::: Provided data :::
Lemma find_entry_at_or_before_witness :
  exists k, (k < length threeSets)%nat /\ Z.of_nat k <= Z.max 0 (6 - BaseOffset threeSegment) /\
    findEntry threeSegment 6 =
      Some (inr (mkEntry (BaseOffset threeSegment + Z.of_nat k) (len (concat (take k threeSets))))).
Proof.
  apply (find_entry_at_or_before threeFS);
    [exact threeSegment_rep|vm_compute; discriminate|vm_compute; reflexivity|discriminate|vm_compute; discriminate].
Defined.

(** [findSegment] returns the segment that holds an offset of the log: the
    first whose next offset is greater, and its base offset is not. *)
Theorem find_segment_holds_offset (d : FS) (b : Z) (segs : list Segment) (gs : list (list (list byte))) (off : Z)
    (Hc : chain d b segs gs) (Hne : segs <> []) (Hoff : b <= off < b + len (concat gs)) :
  exists n s, findSegment segs off = (Some s, n) /\ segs !! n = Some s /\
    BaseOffset s <= off < NextOffset s.
Proof.
  destruct (findSegment_spec d b segs gs off Hc Hne) as (n & s & E & Hn & Hnx & Hb); [lia|].
  destruct (chain_lookup _ _ _ _ _ _ Hc Hn) as (g & _ & Eb & _). exists n, s.
  split; [exact E|]. split; [exact Hn|]. rewrite Eb. lia.
Qed.

Lemma find_segment_holds_offset_witness :
  exists n s, findSegment [threeSegment] 6 = (Some s, n) /\ [threeSegment] !! n = Some s /\
    BaseOffset s <= 6 < NextOffset s.
Proof.
  apply (find_segment_holds_offset threeFS 5 [threeSegment] [threeSets]);
    [|discriminate|vm_compute; intuition congruence].
  split; [reflexivity|]. split; [exact threeSegment_rep|]. split; [vm_compute; discriminate|exact I].
Defined.

(** ** Retention *)

(** C22: the delete cleaner keeps the newest segment and, of the older ones,
    the longest run that leaves the log within the retention; it deletes the
    log and the index file of every other segment, and leaves the kept segments
    and every other file as they were. *)
Theorem delete_cleaner_retention (l : CommitLog) (b : Z) (ids : list nat) (mss : list (list (list byte)))
    (id : nat) (ms : list (list byte)) (ret : Z)
    (Hs : sealed l b ids mss) (Hid : seg_ok l id (b + len (concat mss)) ms)
    (Hnd : NoDup (ids ++ [id])) (Hret : ret <> -1) :
  exists d k md mk l', ids = d ++ k /\ mss = md ++ mk /\ length d = length md /\
    DeleteClean ret (ids ++ [id]) l = Ret (k ++ [id]) l' /\
    sealed l' (b + len (concat md)) k mk /\ seg_ok l' id (b + len (concat mss)) ms /\
    (k <> [] -> len (concat ms) + size_of mk <= ret) /\
    (forall md0 mx, md = md0 ++ [mx] -> ret < len (concat ms) + size_of mk + len (concat mx)) /\
    (forall x s, x ∈ d -> heap l !! x = Some s -> fs l' !! logPath s = None /\ fs l' !! indexPath s = None) /\
    (forall f, (forall x s, x ∈ d -> heap l !! x = Some s -> f <> logPath s /\ f <> indexPath s) ->
      fs l' !! f = fs l !! f).
Proof.
  destruct (DeleteClean_spec l b ids mss id ms ret Hs Hid Hnd)
    as (d & k & md & mk & l' & E1 & E2 & E3 & E4 & _ & Hk & Hi & _ & Hgone & Hrest & Hr).
  destruct (Hr Hret) as [Hr1 Hr2]. exists d, k, md, mk, l'. auto 15.
Qed.

(** A log of three segments of 20 bytes, and what its retention of 45 bytes
    drops: the oldest. *)
Definition threeLog : CommitLog :=
  match appendAll len [zeros 20; zeros 20; zeros 20] (emptyLog 15 (-1)) with Ret _ l => l | _ => emptyLog 15 (-1) end.
Definition nthSet (n : Z) : list byte := be_put 8 (uint64 n) ++ zeros 12.

(** Its segment [n], with its one set. *)
Definition nthSegment (n : Z) : Segment :=
  mkSegment n (n + 1) 20 15 false (mkIndex defaultBytes n (entries_bytes n [mkEntry n 0]) 8) 20 false.

Lemma nthSegment_ok (l : CommitLog) (i : nat) (n : Z) :
  heap l !! i = Some (nthSegment n) -> MaxSegmentBytes l = 15 ->
  fs l !! mkName n KLog false = Some (concat [nthSet n]) -> is_Some (fs l !! mkName n KIndex false) ->
  0 <= n < 2 ^ 31 -> seg_ok l i n [nthSet n].
Proof.
  intros Hs Hm Hl Hi Hn. exists (nthSegment n). rewrite Hm. split_and!; [exact Hs|reflexivity|reflexivity| | |reflexivity].
  - unfold seg_rep. split_and!; try reflexivity; [exact Hl|exact Hi|].
    split; [reflexivity|]. split; [vm_compute; discriminate|]. split.
    + constructor; [|constructor]. unfold wf_entry, in_int. cbn. lia.
    + exists []. rewrite app_nil_r. reflexivity.
  - constructor; [|constructor]. unfold nthSet. rewrite length_app, length_be_put. lia.
Qed.

Lemma delete_cleaner_retention_witness :
  exists d k md mk l', [0; 1]%nat = d ++ k /\ [[nthSet 0]; [nthSet 1]] = md ++ mk /\
    length d = length md /\
    DeleteClean 45 ([0; 1]%nat ++ [2%nat]) threeLog = Ret (k ++ [2%nat]) l' /\
    sealed l' (0 + len (concat md)) k mk /\
    seg_ok l' 2 (0 + len (concat [[nthSet 0]; [nthSet 1]])) [nthSet 2] /\
    (k <> [] -> len (concat [nthSet 2]) + size_of mk <= 45) /\
    (forall md0 mx, md = md0 ++ [mx] -> 45 < len (concat [nthSet 2]) + size_of mk + len (concat mx)) /\
    (forall x s, x ∈ d -> heap threeLog !! x = Some s ->
      fs l' !! logPath s = None /\ fs l' !! indexPath s = None) /\
    (forall f, (forall x s, x ∈ d -> heap threeLog !! x = Some s -> f <> logPath s /\ f <> indexPath s) ->
      fs l' !! f = fs threeLog !! f).
Proof.
  apply (delete_cleaner_retention threeLog 0 [0; 1]%nat [[nthSet 0]; [nthSet 1]] 2 [nthSet 2] 45).
  - split; [discriminate|].
    split; [apply nthSegment_ok; [vm_compute; reflexivity..|vm_compute; eauto|lia]|].
    split; [discriminate|].
    split; [apply nthSegment_ok; [vm_compute; reflexivity..|vm_compute; eauto|lia]|exact I].
  - apply nthSegment_ok; [vm_compute; reflexivity..|vm_compute; eauto|lia].
  - apply (bool_decide_unpack _). vm_compute. exact I.
  - lia.
Defined.

(** The oldest segment of that log goes, with its two files. *)
Example threeLog_cleaned :
  match DeleteClean 45 [0; 1; 2]%nat threeLog with
  | Ret kept l => kept = [1; 2]%nat /\ bool_decide (fs threeLog !! mkName 0 KLog false = None) = false /\
      fs l !! mkName 0 KLog false = None /\ fs l !! mkName 0 KIndex false = None /\
      bool_decide (fs l !! mkName 1 KLog false = None) = false
  | _ => False
  end.
Proof. vm_compute. auto 10. Qed.

(** ** The index *)

(** An entry written to an index that has room for it is read back at its
    place, the earlier entries are unchanged, and reading past it is the end of
    the file. *)
Theorem index_write_read (i : Index) (es : list Entry) (e : Entry)
    (Hi : rep i es) (He : wf_entry (baseOffset i) e) (Hroom : entryWidth * (len es + 1) <= mapSize i) :
  exists i', WriteEntry e i = Ret tt i' /\ rep i' (es ++ [e]) /\
    ReadEntryAtLogOffset (len es) i' = Ret e i' /\
    (forall k e', es !! k = Some e' -> ReadEntryAtLogOffset (Z.of_nat k) i' = Ret e' i') /\
    (forall k, len es < k -> ReadEntryAtLogOffset k i' = Fail EOF i').
Proof.
  destruct (WriteEntry_spec i es e Hi He Hroom) as (i' & E & Hr & _). exists i'.
  split; [exact E|]. split; [exact Hr|]. unfold ReadEntryAtLogOffset. split_and!.
  - apply (ReadEntry_spec i' (es ++ [e]) (length es)); [exact Hr|].
    rewrite lookup_app_r, Nat.sub_diag by lia. reflexivity.
  - intros k e' Hk. apply (ReadEntry_spec i' (es ++ [e])); [exact Hr|].
    apply lookup_app_l_Some, Hk.
  - intros k Hk. apply (ReadEntry_EOF i' (es ++ [e])); [exact Hr|]. len_solve.
Qed.

Lemma index_write_read_witness :
  exists i', WriteEntry (mkEntry 8 62) (SIndex threeSegment) = Ret tt i' /\
    rep i' (entries_from 5 0 threeSets ++ [mkEntry 8 62]) /\
    ReadEntryAtLogOffset (len (entries_from 5 0 threeSets)) i' = Ret (mkEntry 8 62) i' /\
    (forall k e', entries_from 5 0 threeSets !! k = Some e' -> ReadEntryAtLogOffset (Z.of_nat k) i' = Ret e' i') /\
    (forall k, len (entries_from 5 0 threeSets) < k -> ReadEntryAtLogOffset k i' = Fail EOF i').
Proof.
  apply (index_write_read (SIndex threeSegment) (entries_from 5 0 threeSets) (mkEntry 8 62));
    [apply threeSegment_rep|apply (bool_decide_unpack _); vm_compute; exact I|vm_compute; discriminate].
Defined.

(** An index without room for another entry does not grow: writing the
    entry panics. *)
Theorem index_full_panics (i : Index) (es : list Entry) (e : Entry)
    (Hi : rep i es) (Hfull : mapSize i < entryWidth * (len es + 1)) :
  WriteEntry e i = Crash.
Proof. exact (WriteEntry_full i es e Hi Hfull). Qed.

Definition tinyIndex : Index := mkIndex 12 0 (entries_bytes 0 [mkEntry 0 0]) 8.
Lemma index_full_panics_witness : WriteEntry (mkEntry 1 20) tinyIndex = Crash.
Proof.
  apply (index_full_panics tinyIndex [mkEntry 0 0]); [|vm_compute; reflexivity].
  split; [reflexivity|]. split; [vm_compute; discriminate|].
  split; [apply (bool_decide_unpack _); vm_compute; exact I|]. exists []. rewrite app_nil_r. reflexivity.
Defined.

(** ** Messages in the log *)

(** The commit log's accessors read the magic byte, the attributes, the
    key, the value and the size of any message with a key out of the bytes that
    the protocol's [Message.Encode] writes, whatever follows them. *)
Theorem log_message_fields (m : Message.t) (rest : list byte)
    (Hm : keyed m) (Hk : wf_bytes (Message.Key m)) (Hv : wf_bytes (Message.Value m)) :
  exists bs, Encode (Message.Encode m) (Message.Encode m) = Ret bs tt /\
    LogMessage.MagicByte (bs ++ rest) = Some (Message.MagicByte m) /\
    LogMessage.Attributes (bs ++ rest) = Some (Message.Attributes m) /\
    LogMessage.Key (bs ++ rest) = Some (Message.Key m) /\
    LogMessage.Value (bs ++ rest) = Some (Message.Value m) /\
    LogMessage.Size (bs ++ rest) = Some (len bs).
Proof.
  pose proof Hm as (_ & _ & [k Ek] & _).
  exists (layout m). split; [apply encodes_Encode, encodes_layout; assumption|]. split_and!.
  - apply MagicByte_layout, Hm.
  - apply Attributes_layout, Hm.
  - exact (Key_layout m k rest Hm Ek).
  - exact (Value_layout m k rest Hm Ek).
  - exact (Size_layout m k rest Hm Ek).
Qed.

Lemma log_message_fields_witness :
  exists bs, Encode (Message.Encode sample) (Message.Encode sample) = Ret bs tt /\
    LogMessage.MagicByte (bs ++ [x00]) = Some (Message.MagicByte sample) /\
    LogMessage.Attributes (bs ++ [x00]) = Some (Message.Attributes sample) /\
    LogMessage.Key (bs ++ [x00]) = Some (Message.Key sample) /\
    LogMessage.Value (bs ++ [x00]) = Some (Message.Value sample) /\
    LogMessage.Size (bs ++ [x00]) = Some (len bs).
Proof.
  apply (log_message_fields sample [x00]).
  - split; [vm_compute; intuition congruence|]. split; [vm_compute; intuition congruence|].
    split; [eexists; reflexivity|vm_compute; discriminate].
  - vm_compute. discriminate.
  - vm_compute. discriminate.
Defined.

(** A message set built from one message with a key, of less than a
    gigabyte, is taken apart into that message. *)
Theorem messages_of_single_set (offset : Z) (m : Message.t)
    (Hm : keyed m) (Hsz : len (layout m) < 2 ^ 30) :
  LogMessageSet.Messages (LogMessageSet.NewMessageSet offset [layout m]) = Some [layout m].
Proof. exact (Messages_single offset m Hm Hsz). Qed.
:::
- The task
Return, with no change at all, every line in the entries above from the line containing "apply (index_full_panics tinyIndex" through the line containing "(** ** Messages in the log *)".

- Solution
  apply (index_full_panics tinyIndex [mkEntry 0 0]); [|vm_compute; reflexivity].
  split; [reflexivity|]. split; [vm_compute; discriminate|].
  split; [apply (bool_decide_unpack _); vm_compute; exact I|]. exists []. rewrite app_nil_r. reflexivity.
Defined.

(** ** Messages in the log *)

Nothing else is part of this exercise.